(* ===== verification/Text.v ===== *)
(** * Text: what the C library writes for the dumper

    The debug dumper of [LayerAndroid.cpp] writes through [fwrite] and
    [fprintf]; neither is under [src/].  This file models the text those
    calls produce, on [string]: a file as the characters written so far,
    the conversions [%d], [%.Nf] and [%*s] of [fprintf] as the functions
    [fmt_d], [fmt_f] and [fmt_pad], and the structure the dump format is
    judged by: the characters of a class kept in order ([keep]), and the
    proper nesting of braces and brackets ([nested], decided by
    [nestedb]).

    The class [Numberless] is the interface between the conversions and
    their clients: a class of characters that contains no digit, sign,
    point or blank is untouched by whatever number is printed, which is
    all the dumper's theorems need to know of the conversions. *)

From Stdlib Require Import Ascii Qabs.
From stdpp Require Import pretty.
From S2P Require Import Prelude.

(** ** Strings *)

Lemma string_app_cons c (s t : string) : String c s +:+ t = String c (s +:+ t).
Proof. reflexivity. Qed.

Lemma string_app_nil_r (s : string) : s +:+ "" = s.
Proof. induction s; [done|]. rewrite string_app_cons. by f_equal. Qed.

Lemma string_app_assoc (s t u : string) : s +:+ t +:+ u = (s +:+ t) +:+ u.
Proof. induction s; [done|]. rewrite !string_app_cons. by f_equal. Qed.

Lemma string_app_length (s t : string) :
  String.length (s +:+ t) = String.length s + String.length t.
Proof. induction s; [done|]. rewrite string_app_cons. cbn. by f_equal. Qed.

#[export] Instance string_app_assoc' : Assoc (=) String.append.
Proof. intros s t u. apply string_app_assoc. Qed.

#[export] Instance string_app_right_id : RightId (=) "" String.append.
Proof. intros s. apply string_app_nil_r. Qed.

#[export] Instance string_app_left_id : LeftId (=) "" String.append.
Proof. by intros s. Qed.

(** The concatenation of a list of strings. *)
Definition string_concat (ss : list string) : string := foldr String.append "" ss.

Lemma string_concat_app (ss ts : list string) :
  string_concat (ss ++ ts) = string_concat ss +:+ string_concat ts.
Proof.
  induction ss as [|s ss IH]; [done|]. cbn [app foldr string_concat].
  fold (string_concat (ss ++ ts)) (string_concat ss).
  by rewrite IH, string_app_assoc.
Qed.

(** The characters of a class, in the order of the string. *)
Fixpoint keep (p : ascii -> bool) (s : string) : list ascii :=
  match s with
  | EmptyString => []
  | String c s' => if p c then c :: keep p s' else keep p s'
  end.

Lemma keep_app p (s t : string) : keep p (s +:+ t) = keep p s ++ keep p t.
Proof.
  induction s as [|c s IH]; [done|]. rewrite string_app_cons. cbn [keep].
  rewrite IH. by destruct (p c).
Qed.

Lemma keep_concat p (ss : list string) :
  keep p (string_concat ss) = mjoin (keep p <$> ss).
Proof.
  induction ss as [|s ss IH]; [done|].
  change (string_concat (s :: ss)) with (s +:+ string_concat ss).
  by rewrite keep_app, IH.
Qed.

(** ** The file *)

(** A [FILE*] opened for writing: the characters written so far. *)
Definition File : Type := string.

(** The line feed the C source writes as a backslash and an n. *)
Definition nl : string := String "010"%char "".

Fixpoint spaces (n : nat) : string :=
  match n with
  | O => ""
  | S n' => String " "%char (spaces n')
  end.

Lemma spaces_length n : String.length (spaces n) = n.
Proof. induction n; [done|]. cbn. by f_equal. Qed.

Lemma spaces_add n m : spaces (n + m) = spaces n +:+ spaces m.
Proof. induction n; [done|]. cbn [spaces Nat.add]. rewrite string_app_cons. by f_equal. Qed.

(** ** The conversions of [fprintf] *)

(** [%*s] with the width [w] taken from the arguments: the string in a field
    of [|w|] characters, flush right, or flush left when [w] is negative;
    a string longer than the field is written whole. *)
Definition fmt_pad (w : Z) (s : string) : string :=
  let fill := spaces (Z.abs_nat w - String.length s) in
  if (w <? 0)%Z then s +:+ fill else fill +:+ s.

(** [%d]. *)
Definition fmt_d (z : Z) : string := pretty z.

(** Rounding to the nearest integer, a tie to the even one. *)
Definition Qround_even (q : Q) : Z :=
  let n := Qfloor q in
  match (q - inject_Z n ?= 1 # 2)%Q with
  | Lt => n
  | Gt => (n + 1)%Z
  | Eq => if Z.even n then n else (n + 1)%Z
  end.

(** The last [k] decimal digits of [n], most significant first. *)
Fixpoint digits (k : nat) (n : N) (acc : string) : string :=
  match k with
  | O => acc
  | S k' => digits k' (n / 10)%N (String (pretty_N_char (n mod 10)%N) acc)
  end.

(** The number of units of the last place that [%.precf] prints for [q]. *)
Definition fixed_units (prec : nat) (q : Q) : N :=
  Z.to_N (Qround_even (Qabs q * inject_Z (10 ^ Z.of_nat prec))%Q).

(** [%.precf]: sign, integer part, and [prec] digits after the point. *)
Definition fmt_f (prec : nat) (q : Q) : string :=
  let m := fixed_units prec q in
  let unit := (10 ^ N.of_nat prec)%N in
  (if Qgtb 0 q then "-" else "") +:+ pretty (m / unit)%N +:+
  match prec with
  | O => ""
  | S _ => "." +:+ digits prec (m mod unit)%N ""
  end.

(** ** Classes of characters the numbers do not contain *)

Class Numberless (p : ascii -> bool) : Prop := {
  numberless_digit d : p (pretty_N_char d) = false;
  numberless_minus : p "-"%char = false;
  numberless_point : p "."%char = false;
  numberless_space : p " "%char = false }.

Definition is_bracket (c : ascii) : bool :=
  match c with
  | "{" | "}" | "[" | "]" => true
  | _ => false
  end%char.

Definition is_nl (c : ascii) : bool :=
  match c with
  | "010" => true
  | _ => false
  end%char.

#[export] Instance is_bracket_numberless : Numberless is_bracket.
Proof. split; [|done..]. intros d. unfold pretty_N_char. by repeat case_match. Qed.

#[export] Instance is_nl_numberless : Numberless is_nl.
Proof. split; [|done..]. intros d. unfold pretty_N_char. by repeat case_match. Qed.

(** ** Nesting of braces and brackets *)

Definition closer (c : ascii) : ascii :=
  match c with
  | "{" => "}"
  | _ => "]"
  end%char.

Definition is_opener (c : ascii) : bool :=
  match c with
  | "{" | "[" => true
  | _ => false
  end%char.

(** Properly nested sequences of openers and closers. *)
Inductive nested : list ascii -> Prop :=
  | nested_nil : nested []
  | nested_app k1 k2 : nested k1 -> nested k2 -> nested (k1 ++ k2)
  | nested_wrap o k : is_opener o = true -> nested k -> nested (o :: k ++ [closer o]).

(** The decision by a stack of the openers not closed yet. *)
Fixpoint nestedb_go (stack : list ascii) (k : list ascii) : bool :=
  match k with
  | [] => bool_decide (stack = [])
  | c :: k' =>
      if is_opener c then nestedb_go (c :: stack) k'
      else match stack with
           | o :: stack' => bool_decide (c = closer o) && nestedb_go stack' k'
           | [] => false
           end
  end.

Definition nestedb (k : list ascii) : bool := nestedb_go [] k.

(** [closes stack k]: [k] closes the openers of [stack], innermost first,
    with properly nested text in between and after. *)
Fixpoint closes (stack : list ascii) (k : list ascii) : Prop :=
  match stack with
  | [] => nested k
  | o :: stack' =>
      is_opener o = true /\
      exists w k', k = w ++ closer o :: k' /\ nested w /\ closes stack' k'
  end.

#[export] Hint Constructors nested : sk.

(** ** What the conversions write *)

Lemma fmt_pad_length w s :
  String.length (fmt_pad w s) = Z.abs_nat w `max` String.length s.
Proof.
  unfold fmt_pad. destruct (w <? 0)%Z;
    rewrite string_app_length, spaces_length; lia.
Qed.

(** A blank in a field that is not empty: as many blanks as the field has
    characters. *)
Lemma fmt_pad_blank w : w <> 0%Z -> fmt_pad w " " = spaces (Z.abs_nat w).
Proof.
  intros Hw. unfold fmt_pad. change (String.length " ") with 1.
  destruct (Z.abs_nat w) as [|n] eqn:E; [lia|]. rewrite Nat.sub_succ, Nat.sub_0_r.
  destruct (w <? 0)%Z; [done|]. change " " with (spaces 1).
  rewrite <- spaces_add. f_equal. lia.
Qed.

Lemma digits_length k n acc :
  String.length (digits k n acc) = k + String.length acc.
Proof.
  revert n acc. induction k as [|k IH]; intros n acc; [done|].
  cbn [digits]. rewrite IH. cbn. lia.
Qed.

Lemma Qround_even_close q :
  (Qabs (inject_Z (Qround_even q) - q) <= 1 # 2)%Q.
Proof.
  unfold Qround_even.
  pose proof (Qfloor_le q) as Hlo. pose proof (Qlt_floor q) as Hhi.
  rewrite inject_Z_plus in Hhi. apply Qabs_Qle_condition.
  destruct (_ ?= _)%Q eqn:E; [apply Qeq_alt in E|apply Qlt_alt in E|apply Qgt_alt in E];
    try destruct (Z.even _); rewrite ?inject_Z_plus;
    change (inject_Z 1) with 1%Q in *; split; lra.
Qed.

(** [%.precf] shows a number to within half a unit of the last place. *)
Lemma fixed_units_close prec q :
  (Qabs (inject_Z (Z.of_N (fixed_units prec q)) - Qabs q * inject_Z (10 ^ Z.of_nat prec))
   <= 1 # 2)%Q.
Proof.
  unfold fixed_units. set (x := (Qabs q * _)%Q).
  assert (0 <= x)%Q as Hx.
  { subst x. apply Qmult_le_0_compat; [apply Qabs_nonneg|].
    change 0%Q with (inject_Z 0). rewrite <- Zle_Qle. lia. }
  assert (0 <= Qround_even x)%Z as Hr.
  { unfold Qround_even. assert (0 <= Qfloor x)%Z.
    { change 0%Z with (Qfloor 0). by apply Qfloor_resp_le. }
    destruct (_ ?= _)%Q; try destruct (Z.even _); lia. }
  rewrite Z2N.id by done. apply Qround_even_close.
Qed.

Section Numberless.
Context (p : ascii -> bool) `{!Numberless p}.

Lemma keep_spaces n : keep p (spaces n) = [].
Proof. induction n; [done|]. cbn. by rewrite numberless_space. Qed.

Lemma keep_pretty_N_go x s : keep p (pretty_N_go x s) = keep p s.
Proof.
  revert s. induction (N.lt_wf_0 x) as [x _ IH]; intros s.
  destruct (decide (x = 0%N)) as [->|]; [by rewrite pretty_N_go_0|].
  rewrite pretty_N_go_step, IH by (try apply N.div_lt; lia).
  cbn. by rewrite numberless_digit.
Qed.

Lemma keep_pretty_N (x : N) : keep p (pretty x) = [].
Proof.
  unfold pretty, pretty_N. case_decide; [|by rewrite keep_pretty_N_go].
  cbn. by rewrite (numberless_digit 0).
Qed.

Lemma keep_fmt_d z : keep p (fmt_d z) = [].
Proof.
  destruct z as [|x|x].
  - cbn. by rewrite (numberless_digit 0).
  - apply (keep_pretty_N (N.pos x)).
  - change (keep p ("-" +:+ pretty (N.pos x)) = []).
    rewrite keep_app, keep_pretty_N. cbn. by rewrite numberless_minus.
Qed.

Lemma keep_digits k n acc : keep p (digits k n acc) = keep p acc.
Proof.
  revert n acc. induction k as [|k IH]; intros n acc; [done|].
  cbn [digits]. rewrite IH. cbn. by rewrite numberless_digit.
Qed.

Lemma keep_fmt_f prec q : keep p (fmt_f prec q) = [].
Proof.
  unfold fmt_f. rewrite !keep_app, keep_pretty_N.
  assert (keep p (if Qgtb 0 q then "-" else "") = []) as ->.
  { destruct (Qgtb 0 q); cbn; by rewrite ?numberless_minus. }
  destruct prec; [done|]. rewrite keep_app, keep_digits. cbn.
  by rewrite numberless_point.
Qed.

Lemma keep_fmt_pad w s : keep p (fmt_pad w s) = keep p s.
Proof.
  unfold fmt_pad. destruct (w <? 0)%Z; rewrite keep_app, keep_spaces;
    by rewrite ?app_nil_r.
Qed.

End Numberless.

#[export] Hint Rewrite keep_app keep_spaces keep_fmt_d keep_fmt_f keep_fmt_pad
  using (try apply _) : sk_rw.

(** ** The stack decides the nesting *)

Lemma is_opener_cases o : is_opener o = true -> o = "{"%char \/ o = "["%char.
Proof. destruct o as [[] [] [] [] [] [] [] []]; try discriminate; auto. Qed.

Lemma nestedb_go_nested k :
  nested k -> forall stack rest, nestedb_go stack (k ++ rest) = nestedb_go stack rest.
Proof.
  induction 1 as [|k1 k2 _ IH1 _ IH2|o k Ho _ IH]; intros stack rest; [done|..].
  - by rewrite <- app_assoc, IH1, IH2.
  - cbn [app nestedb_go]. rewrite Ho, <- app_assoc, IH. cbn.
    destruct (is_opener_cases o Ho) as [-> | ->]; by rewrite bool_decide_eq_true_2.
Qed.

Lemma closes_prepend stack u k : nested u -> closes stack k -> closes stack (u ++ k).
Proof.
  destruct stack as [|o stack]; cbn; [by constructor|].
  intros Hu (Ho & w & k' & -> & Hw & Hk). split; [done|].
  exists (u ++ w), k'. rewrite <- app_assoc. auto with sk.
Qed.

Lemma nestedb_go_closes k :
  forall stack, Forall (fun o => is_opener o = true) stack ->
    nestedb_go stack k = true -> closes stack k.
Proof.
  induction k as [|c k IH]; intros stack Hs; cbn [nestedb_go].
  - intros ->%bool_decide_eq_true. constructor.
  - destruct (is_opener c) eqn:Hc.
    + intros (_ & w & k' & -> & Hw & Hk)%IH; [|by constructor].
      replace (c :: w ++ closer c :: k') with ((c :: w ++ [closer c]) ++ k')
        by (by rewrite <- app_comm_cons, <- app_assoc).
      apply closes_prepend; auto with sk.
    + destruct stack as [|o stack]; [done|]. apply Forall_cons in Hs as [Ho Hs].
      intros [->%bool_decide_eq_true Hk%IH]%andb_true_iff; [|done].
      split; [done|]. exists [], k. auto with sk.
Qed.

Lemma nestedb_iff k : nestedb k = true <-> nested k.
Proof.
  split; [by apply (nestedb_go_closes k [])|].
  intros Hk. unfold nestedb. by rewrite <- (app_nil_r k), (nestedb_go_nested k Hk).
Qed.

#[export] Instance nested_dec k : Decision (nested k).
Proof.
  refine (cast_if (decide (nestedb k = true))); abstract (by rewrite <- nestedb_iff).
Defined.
################
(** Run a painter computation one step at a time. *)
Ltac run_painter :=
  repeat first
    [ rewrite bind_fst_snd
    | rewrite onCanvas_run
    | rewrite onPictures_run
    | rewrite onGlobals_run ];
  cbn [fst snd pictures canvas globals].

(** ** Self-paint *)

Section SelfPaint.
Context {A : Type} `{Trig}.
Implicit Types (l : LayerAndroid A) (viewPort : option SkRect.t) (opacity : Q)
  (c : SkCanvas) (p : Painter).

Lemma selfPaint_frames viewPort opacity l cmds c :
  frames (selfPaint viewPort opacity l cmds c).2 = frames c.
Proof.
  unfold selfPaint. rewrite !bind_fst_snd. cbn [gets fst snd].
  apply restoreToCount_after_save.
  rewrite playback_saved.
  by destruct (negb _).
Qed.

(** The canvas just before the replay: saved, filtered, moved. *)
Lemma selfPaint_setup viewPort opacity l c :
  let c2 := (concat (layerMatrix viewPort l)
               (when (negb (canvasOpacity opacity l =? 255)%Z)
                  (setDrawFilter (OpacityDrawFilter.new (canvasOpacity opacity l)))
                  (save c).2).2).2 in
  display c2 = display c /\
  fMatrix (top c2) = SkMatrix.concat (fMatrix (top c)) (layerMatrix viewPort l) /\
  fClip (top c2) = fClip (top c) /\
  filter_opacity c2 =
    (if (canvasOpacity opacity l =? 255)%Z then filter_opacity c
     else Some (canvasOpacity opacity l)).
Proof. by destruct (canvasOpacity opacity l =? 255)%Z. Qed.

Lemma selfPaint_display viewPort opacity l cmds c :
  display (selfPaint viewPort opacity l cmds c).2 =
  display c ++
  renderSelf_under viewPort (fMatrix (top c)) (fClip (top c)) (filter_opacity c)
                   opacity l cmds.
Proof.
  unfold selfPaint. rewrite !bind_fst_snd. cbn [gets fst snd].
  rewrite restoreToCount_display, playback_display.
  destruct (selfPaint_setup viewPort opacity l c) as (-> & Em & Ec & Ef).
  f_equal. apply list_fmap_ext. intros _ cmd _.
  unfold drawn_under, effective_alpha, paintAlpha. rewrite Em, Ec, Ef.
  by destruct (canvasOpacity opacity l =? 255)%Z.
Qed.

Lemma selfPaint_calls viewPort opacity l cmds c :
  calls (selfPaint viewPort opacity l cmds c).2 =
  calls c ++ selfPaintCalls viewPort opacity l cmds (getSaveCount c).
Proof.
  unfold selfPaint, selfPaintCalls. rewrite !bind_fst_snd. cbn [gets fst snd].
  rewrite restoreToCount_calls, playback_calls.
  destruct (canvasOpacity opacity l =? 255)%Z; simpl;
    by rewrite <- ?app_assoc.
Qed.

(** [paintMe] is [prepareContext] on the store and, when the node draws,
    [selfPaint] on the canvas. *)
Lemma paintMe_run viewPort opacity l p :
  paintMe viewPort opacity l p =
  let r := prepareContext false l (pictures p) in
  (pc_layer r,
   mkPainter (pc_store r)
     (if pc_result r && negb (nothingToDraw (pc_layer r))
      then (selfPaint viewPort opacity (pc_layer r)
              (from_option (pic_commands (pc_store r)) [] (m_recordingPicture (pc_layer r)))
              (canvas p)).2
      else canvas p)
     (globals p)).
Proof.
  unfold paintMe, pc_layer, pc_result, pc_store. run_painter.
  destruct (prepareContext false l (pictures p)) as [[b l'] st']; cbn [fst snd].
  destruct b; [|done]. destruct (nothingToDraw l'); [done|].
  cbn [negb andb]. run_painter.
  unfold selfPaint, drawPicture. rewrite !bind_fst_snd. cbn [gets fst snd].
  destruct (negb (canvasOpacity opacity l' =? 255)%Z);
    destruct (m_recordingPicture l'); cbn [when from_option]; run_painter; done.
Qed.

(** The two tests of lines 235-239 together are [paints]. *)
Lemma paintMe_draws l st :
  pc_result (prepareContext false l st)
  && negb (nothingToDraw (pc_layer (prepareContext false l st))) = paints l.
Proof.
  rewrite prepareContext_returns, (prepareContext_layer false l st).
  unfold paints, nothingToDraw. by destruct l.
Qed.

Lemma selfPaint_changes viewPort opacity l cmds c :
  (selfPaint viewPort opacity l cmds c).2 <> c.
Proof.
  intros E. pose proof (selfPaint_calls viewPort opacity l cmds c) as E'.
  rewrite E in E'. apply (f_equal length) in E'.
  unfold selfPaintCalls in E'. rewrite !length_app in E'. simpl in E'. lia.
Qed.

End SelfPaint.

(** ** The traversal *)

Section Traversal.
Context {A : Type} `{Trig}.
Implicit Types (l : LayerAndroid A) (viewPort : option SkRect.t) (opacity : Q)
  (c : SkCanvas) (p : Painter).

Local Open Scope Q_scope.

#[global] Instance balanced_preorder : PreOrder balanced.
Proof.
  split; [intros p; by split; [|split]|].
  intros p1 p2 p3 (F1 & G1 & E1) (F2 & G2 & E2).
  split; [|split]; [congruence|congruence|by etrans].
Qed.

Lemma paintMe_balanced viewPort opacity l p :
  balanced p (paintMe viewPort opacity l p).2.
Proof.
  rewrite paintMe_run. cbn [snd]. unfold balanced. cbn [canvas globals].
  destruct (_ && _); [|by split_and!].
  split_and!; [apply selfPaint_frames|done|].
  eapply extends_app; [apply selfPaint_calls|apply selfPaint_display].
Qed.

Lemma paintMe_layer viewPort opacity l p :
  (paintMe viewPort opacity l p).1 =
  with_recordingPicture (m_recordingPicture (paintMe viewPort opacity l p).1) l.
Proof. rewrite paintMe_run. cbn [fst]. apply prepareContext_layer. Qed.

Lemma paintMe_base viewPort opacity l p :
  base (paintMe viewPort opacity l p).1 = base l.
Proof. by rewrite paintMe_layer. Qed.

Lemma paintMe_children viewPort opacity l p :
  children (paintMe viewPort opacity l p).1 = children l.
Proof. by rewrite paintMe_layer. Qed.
################
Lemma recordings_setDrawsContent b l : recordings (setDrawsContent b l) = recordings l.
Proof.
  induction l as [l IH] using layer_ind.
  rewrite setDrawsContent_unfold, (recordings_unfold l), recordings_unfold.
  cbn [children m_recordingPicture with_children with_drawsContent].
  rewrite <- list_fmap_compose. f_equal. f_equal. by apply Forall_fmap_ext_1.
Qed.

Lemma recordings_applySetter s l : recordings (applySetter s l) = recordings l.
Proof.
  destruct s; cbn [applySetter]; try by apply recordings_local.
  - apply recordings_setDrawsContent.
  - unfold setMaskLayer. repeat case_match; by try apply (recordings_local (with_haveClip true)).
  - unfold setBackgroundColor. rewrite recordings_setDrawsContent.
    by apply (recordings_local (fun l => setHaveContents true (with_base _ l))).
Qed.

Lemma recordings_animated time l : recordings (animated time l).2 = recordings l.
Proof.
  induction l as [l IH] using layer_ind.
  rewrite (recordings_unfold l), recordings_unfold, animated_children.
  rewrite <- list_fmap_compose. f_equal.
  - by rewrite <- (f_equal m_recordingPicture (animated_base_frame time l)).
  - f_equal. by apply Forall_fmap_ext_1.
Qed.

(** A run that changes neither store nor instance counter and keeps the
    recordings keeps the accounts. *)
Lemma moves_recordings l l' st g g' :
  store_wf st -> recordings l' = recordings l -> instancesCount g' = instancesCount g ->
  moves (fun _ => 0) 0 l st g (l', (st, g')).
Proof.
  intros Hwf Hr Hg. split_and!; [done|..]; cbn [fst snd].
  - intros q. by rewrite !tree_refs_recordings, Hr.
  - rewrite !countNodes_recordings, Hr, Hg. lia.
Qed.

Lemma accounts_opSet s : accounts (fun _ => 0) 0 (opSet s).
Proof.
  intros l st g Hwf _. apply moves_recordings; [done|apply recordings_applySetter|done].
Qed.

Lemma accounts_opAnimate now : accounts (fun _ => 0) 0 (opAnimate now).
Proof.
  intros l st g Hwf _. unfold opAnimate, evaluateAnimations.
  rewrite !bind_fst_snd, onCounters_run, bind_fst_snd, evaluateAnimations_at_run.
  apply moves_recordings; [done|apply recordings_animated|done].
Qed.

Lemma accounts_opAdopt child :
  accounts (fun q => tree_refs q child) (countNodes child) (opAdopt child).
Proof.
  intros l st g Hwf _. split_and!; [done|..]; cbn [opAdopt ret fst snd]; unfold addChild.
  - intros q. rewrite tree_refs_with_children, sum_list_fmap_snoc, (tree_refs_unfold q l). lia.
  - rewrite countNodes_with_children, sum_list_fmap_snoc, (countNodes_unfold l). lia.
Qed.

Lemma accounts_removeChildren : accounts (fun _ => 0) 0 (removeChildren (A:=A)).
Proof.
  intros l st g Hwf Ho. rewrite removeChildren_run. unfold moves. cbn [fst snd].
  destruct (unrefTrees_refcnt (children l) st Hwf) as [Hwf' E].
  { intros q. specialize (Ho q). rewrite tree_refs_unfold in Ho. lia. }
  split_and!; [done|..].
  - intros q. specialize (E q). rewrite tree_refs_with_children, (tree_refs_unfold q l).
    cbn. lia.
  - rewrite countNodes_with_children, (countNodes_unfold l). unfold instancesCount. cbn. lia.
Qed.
################
Give back exactly the lines above starting at the line where "Proof. induction s; [done|]. rewrite string_app_cons. cbn." appears and ending at the line where "#[export] Instance string_app_right_id" appears, both included, with no other lines.

Proof. induction s; [done|]. rewrite string_app_cons. cbn. by f_equal. Qed.

#[export] Instance string_app_assoc' : Assoc (=) String.append.
Proof. intros s t u. apply string_app_assoc. Qed.

#[export] Instance string_app_right_id : RightId (=) "" String.append.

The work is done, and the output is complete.